At a time when a return to nature is more important than ever, I invite you to join me on this journey of discovery of Salento’s wild herbs, to enhance what our land has to offer and rediscover the deep bond between man and nature. Ready to go?
Common poppy: Papaver rhoeas L
Other common names: Rosolaccio
Dialect names: scattarola, paparina, fritta
Family: Papaveraceae
Harvest period: January-March (basal rosette)
Myths and legends about the paparina
The poppy, a recurring subject in watercolours and iconography, is frequently associated with wheat and the harvest, creating a contrast of colours that recalls landscapes, cultures and moments of rural life. In floral language, the poppy symbolises fleeting beauty, just like its delicate petals. The Romans depicted the goddess Ceres with a bouquet of poppies, while the Greeks adorned the god of sleep, Ipnos, with a crown of these flowers. The ancients also considered it a symbol of laziness, influenced by Saturn. With poppy seeds and honey, the Romans prepared a sedative drink called cocetum, which had milder effects than the opium poppy.
Cultivation and uses
Weed poppies, considered archaeophytes, were introduced to the Mediterranean area together with cultivated wheat, originating from a subdesert region of Iran. Today, this species is widespread throughout the Mediterranean area, in Siberia, and extends as far as Iran, showing a strong dependence on human activities. In Italy, it is found in all regions, from the plains up to about 2000 metres above sea level, and has also found habitats in North America, Australia and New Zealand.
However, in recent decades, the population of weed poppies has been in sharp decline, mainly due to the intensive use of herbicides in cereal cultivation. This species, known for its adaptability to different environmental conditions and substrates, often tends to behave as a weed in vegetable gardens and arable crops. Its ability to thrive in various contexts makes it an interesting element to study, especially in light of current agricultural practices and their implications on biodiversity. The annual species is propagated exclusively by seeds, which are black and shiny. The fruits should be harvested when they turn from green to yellow and ripened in paper bags. Sowing takes place in the autumn, either in seedbeds with soil and sand, or directly in tilled soil.
Poppy seeds are traditionally used to roll breads and cakes before baking, a practice that dates back to the time of the tsars in Russia.

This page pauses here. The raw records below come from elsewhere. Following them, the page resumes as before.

Lemma accepted_keys n w k :
  1 <= n -> reachable n w -> k ∈ jkeys (lru_order (queue w)) -> k ∈ map fst (accepted w).
Proof.
  intros Hn Hr. revert k. induction Hr as [|w w' Hr IH Hs]; intros k; [by intros ?%elem_of_nil|].
  destruct (tracked_reachable n w Hn Hr) as [Ht Hm].
  assert (1 <= maxKeys (queue w)) as Hn' by (rewrite Hm; done).
  destruct Hs as [w key x | w i key x Hi | w p key Hp].
  - cbn [do_enqueue perform queue accepted]. rewrite map_app, elem_of_app.
    destruct (tracked_enqueue key x (queue w) Hn' Ht) as (_ & -> & _ & _).
    unfold enqueue_track.
    destruct (evictOldest _ _ _) as [[ev order'] active'] eqn:E.
    destruct Ht as [_ Ho Ha _ _ Hsz].
    destruct (evictOldest_spec _ _ _ _ _ _ _ Hn' Ho Ha Hsz E) as (_ & _ & _ & Hev).
    destruct (if jhas key _ then _ else _) as [qs act]. cbn [fst lru_order].
    assert (k ∈ jkeys order' -> k ∈ jkeys (touch key (lru_order (queue w)))) as Hsub.
    { destruct ev as [o|]; [destruct Hev as (_ & _ & _ & -> & _) | destruct Hev as [-> _]; intros Hk; exact Hk].
      intros Hk. eapply elem_of_sublist; [exact Hk | apply jkeys_delete]. }
    intros Hk%Hsub. apply elem_of_touch in Hk as [->|Hk]; [|left; auto|done].
    right. cbn. left.
  - unfold do_settle. rewrite Hi. cbn [perform queue accepted].
    destruct (same_tracking_resume key (queue w)) as (_ & -> & _ & _). auto.
  - cbn [do_wait perform queue accepted].
    destruct (same_tracking_wait p key (queue w)) as (_ & -> & _ & _). auto.
Qed.

Lemma distinct_length (l1 l2 : list string) :
  NoDup l1 -> (forall k, k ∈ l1 -> k ∈ l2) -> length l1 <= length (remove_dups l2).
Proof.
  intros Hd Hsub. apply submseteq_length, NoDup_submseteq; [done|].
  intros k Hk. apply elem_of_remove_dups. auto.
Qed.

Lemma evictions_settle i w : evictions (do_settle i w) = evictions w.
Proof.
  unfold do_settle. destruct (running w !! i) as [[k x]|]; [|done].
  cbn [perform evictions queue]. destruct (runKey_resume k (queue w)) as [q' ev] eqn:E.
  destruct (resume_effect _ _ _ _ E) as [H _]. cbn [snd]. by rewrite H, app_nil_r.
Qed.

Lemma evictions_wait p k w : evictions (do_wait p k w) = evictions w.
Proof.
  cbn [do_wait perform evictions queue]. destruct (waitForIdle p k (queue w)) as [q' ev] eqn:E.
  destruct (wait_effect _ _ _ _ _ E) as [H _]. cbn [snd]. by rewrite H, app_nil_r.
Qed.

Lemma no_eviction n w :
  1 <= n -> reachable n w -> length (remove_dups (map fst (accepted w))) <= n ->
  evictions w = [].
Proof.
  intros Hn Hr. induction Hr as [|w w' Hr IH Hs]; [done|].
  destruct (tracked_reachable n w Hn Hr) as [Ht Hm].
  assert (1 <= maxKeys (queue w)) as Hn' by (rewrite Hm; done).
  destruct Hs as [w key x | w i key x Hi | w p key Hp].
  - cbn [do_enqueue perform accepted evictions]. intros Hle.
    assert (length (remove_dups (map fst (accepted w))) <= n) as Hle'.
    { etrans; [|exact Hle]. apply distinct_length; [apply NoDup_remove_dups|].
      intros k. rewrite elem_of_remove_dups, map_app, elem_of_app. by left. }
    rewrite (IH Hle'), evicts_enqueue. cbn [app].
    destruct (tracked_enqueue_track key (queue w) Hn' Ht) as (_ & _ & _ & Hev).
    destruct (evicts _) as [|old evs]; [done|]. exfalso.
    specialize (Hev old (list_elem_of_here _ _)). pose proof (tr_order_wf _ Ht) as Hwo.
    assert (jsize (touch key (lru_order (queue w))) <= n); [|lia].
    etrans; [|exact Hle].
    replace (jsize (touch key (lru_order (queue w))))
      with (length (jkeys (touch key (lru_order (queue w))))) by apply length_map.
    apply distinct_length; [by apply jwf_touch|].
    intros k Hk. rewrite map_app, elem_of_app.
    apply elem_of_touch in Hk as [->|Hk]; [right; left | left | done].
    by apply (accepted_keys n).
  - rewrite evictions_settle. intros Hle. apply IH. revert Hle.
    unfold do_settle. by rewrite Hi.
  - rewrite evictions_wait. exact IH.
Qed.
End Evictions.

(** ** Draining *)
Section Drain.
Context {T : Type}.
Implicit Types (q : EventQueue T) (w : World T) (key : string).

(** Every running processor call settles, first started first. *)
Fixpoint settle_n (n : nat) (w : World T) : World T :=
  match n with 0 => w | S n => settle_n n (do_settle 0 w) end.

Definition waiting_items (qs : jsmap string (QEntry T)) : nat :=
  sum_list (map (fun e => length (items e)) (jvalues qs)).

(** Calls running plus items waiting. *)
Definition work w : nat := length (running w) + waiting_items (queues (queue w)).

Lemma waiting_items_set k e e' (qs : jsmap string (QEntry T)) :
  jget k qs = Some e ->
  waiting_items (jset k e' qs) + length (items e) = waiting_items qs + length (items e').
Proof.
  unfold waiting_items, jvalues. induction qs as [|[k1 e1] qs IH]; cbn; [done|].
  destruct (decide (k = k1)) as [->|Hne]; cbn; [intros [= ->]; lia|].
  intros H. specialize (IH H). lia.
Qed.

Lemma work_settle w : running w <> [] -> S (work (do_settle 0 w)) = work w.
Proof.
  unfold work, do_settle. destruct (running w) as [|[k x] rs] eqn:Er; [done|]. intros _.
  cbn [lookup list_lookup delete list_delete]. cbn [perform queue running].
  unfold runKey_resume, runKey. destruct (jget k (queues (queue w))) as [e|] eqn:E; cbn.
  2: { rewrite app_nil_r. cbn. lia. }
  destruct (items e) as [|i rest] eqn:Ei.
  - unfold notifyIdleWaiters. cbn.
    pose proof (waiting_items_set k e (MkQEntry [] false) _ E) as Hw. rewrite Ei in Hw. cbn in Hw.
    destruct (jget k (idleWaiters (queue w))) as [ws|];
      cbn [fst snd queues set_queues].
    + rewrite (proj1 (wakes_map ws)), app_nil_r. cbn. lia.
    + cbn. rewrite app_nil_r. lia.
  - rewrite ?E, ?Ei. cbn. rewrite length_app. cbn.
    pose proof (waiting_items_set k e (MkQEntry rest true) _ E) as Hw. rewrite Ei in Hw.
    cbn in Hw. lia.
Qed.

Lemma settle_n_idle n w : running w = [] -> settle_n n w = w.
Proof.
  intros H. induction n as [|n IH]; [done|]. cbn [settle_n].
  unfold do_settle at 1. by rewrite H.
Qed.

Lemma settle_n_drains n w : work w <= n -> running (settle_n n w) = [].
Proof.
  revert w. induction n as [|n IH]; intros w Hw.
  - cbn. unfold work in Hw. apply nil_length_inv. lia.
  - destruct (running w) as [|r rs] eqn:Er.
    + rewrite settle_n_idle by done. done.
    + cbn [settle_n]. apply IH. pose proof (work_settle w) as Hs. rewrite Er in Hs.
      specialize (Hs ltac:(done)). lia.
Qed.

Lemma settle_reachable n i w : reachable n w -> reachable n (do_settle i w).
Proof.
  intros Hr. destruct (running w !! i) as [[k x]|] eqn:E.
  - eapply reach_step; [exact Hr|]. by eapply step_settle.
  - unfold do_settle. by rewrite E.
Qed.

Lemma settle_n_reachable n m w : reachable n w -> reachable n (settle_n m w).
Proof. revert w. induction m as [|m IH]; intros w Hr; [done|]. by apply IH, settle_reachable. Qed.

Lemma settle_n_evictions m w : evictions (settle_n m w) = evictions w.
Proof.
  revert w. induction m as [|m IH]; intros w; [done|]. cbn [settle_n].
  by rewrite IH, evictions_settle.
Qed.

Lemma settle_n_same m w :
  accepted (settle_n m w) = accepted w /\ waiting (settle_n m w) = waiting w.
Proof.
  revert w. induction m as [|m IH]; intros w; [done|]. cbn [settle_n].
  destruct (IH (do_settle 0 w)) as [-> ->]. unfold do_settle.
  by destruct (running w !! 0) as [[k x]|].
Qed.

(** A pending waiter belongs to a busy key. *)
Definition waiter_inv w : Prop :=
  jwf (idleWaiters (queue w)) /\
  (evictions w = [] ->
    (forall k ws, jget k (idleWaiters (queue w)) = Some ws -> isIdle k (queue w) = false)) /\
  (forall p, p ∈ waiting w ->
    p ∈ woken w \/ exists k ws, jget k (idleWaiters (queue w)) = Some ws /\ p ∈ ws).

Lemma isIdle_lookup k q q' :
  jget k (queues q') = jget k (queues q) -> isIdle k q' = isIdle k q.
Proof. unfold isIdle. by intros ->. Qed.

Lemma isIdle_processing k e q :
  jget k (queues q) = Some e -> processing e = true -> isIdle k q = false.
Proof. unfold isIdle. by intros -> ->. Qed.

Lemma idleWaiters_enqueue k x q : idleWaiters (enqueue k x q).1 = idleWaiters q.
Proof.
  unfold enqueue, enqueue_track.
  destruct (evictOldest _ _ _) as [[ev order'] active'].
  destruct (if jhas k _ then _ else _) as [qs act]. cbn.
  destruct (jget k qs) as [e|]; [|done].
  destruct (processing e); [done|]. unfold runKey. cbn. rewrite jget_set_eq. cbn.
  by destruct (items e ++ [x]).
Qed.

In Salento, children play with poppy buds to guess the colour of the petals, symbolically associating them with Paradise, Purgatory or Hell. The poppy, loved by maidens for its colouring power, produces petals used for syrups and textiles. Although harmless, it is often associated with the opium poppy. The petals, rich in active ingredients, have sedative properties and are used in infusions to treat respiratory disorders and skin irritations.
Recipes:
Sautéed poppies with salami: Fry 2 cloves of garlic in six tablespoons of oil, add capers, black olives, chilli, chopped salami and finally the washed, drained and chopped poppies. Season with salt and simmer for twenty minutes.
Paparina cu lu lapazzu (poppies with romice): In a saucepan with some olive oil, sauté 2 cloves of garlic and then add the well washed and crushed poppies, to which is added a few plants of romice (Rumex crispus) known by the dialect name of lapazzu. Sauté and cook for 15-20 minutes and, before finishing cooking, add salt, black olives and hot chilli pepper to taste.
Decoction (calming and expectorant): 200 g of petals in half a litre of boiling water, for one day. Strain and add 1 kg sugar, which is melted over a low heat in a bain-marie.
Where can Paparina still be found?
Paparina can be found in uncultivated places and wheat fields, when herbicides are not used, by the roadside, in meadows and in the vegetable garden.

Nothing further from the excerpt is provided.